Lemma spawned_ok o t pid :
  owners_ok o → pid ∉ o_known o → o_held o !! t = None →
  owners_ok {| o_registered := o_registered o; o_held := <[t := pid]> (o_held o);
               o_live := {[ pid ]} ∪ o_live o; o_known := {[ pid ]} ∪ o_known o |}.
Proof.
  intros [Hl Hk Hr Hh Hn Ht Hd] Hf Hnone. split; simpl.
  - intros q [->%elem_of_singleton|Hq]%elem_of_union.
    + right. exists t. apply lookup_insert_eq.
    + destruct (Hl q Hq) as [[n Hq']|[u Hu]]; [by left; exists n|]. right. exists u.
      rewrite lookup_insert_ne; [done|congruence].
  - intros q [Hq|Hq]%elem_of_union; apply elem_of_union; auto.
  - intros n q Hq. apply elem_of_union; eauto.
  - intros u q E. apply elem_of_union.
    split_lookup; [left; by apply elem_of_singleton|right; eauto].
  - done.
  - intros t1 t2 q E1 E2. split_lookup; try done; [| |by eapply Ht]; exfalso; naive_solver.
  - intros n u q E1 E2. split_lookup; [apply Hf; by eapply Hr|by eapply Hd].
Qed.

Lemma registered_ok o t name pid :
  owners_ok o → o_held o !! t = Some pid → o_registered o !! name = None →
  owners_ok {| o_registered := <[name := pid]> (o_registered o); o_held := delete t (o_held o);
               o_live := o_live o; o_known := o_known o |}.
Proof.
  intros [Hl Hk Hr Hh Hn Ht Hd] Hheld Hnone. split; simpl; [|done|..].
  - intros q Hq. destruct (Hl q Hq) as [[n Hq']|[u Hu]].
    + left. exists n. rewrite lookup_insert_ne; [done|congruence].
    + destruct (decide (u = t)) as [->|].
      * left. exists name. rewrite lookup_insert_eq. congruence.
      * right. exists u. by rewrite lookup_delete_ne.
  - intros n q E. split_lookup; eauto.
  - intros u q E. split_lookup; eauto.
  - intros n1 n2 q E1 E2. split_lookup; try done; [| |by eapply Hn]; exfalso; eauto.
  - intros t1 t2 q E1 E2. split_lookup. eauto.
  - intros n u q E1 E2. split_lookup; [|by eapply Hd]. by apply (Ht u t) in Hheld.
Qed.

Lemma taken_ok o t name pid :
  owners_ok o → o_registered o !! name = Some pid → o_held o !! t = None →
  owners_ok {| o_registered := delete name (o_registered o); o_held := <[t := pid]> (o_held o);
               o_live := o_live o; o_known := o_known o |}.
Proof.
  intros [Hl Hk Hr Hh Hn Ht Hd] Hreg Hnone. split; simpl; [|done|..].
  - intros q Hq. destruct (Hl q Hq) as [[n Hq']|[u Hu]].
    + destruct (decide (n = name)) as [->|].
      * right. exists t. rewrite lookup_insert_eq. congruence.
      * left. exists n. by rewrite lookup_delete_ne.
    + right. exists u. rewrite lookup_insert_ne; [done|congruence].
  - intros n q E. split_lookup; eauto.
  - intros u q E. split_lookup; eauto.
  - intros n1 n2 q E1 E2. split_lookup. eauto.
  - intros t1 t2 q E1 E2. split_lookup; try done; [| |by eapply Ht]; exfalso; eauto.
  - intros n u q E1 E2. split_lookup; [|by eapply Hd]. by apply (Hn n name) in Hreg.
Qed.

# Exercise description
All lines in the listing above between the line with "split_lookup; [left; by" and the line with "u. by rewrite lookup_delete_ne.", inclusive, should be set down exactly, and no line outside that range.

# Answer area
    split_lookup; [left; by apply elem_of_singleton|right; eauto].
  - done.
  - intros t1 t2 q E1 E2. split_lookup; try done; [| |by eapply Ht]; exfalso; naive_solver.
  - intros n u q E1 E2. split_lookup; [apply Hf; by eapply Hr|by eapply Hd].
Qed.

Lemma registered_ok o t name pid :
  owners_ok o → o_held o !! t = Some pid → o_registered o !! name = None →
  owners_ok {| o_registered := <[name := pid]> (o_registered o); o_held := delete t (o_held o);
               o_live := o_live o; o_known := o_known o |}.
Proof.
  intros [Hl Hk Hr Hh Hn Ht Hd] Hheld Hnone. split; simpl; [|done|..].
  - intros q Hq. destruct (Hl q Hq) as [[n Hq']|[u Hu]].
    + left. exists n. rewrite lookup_insert_ne; [done|congruence].
    + destruct (decide (u = t)) as [->|].
      * left. exists name. rewrite lookup_insert_eq. congruence.
      * right. exists u. by rewrite lookup_delete_ne.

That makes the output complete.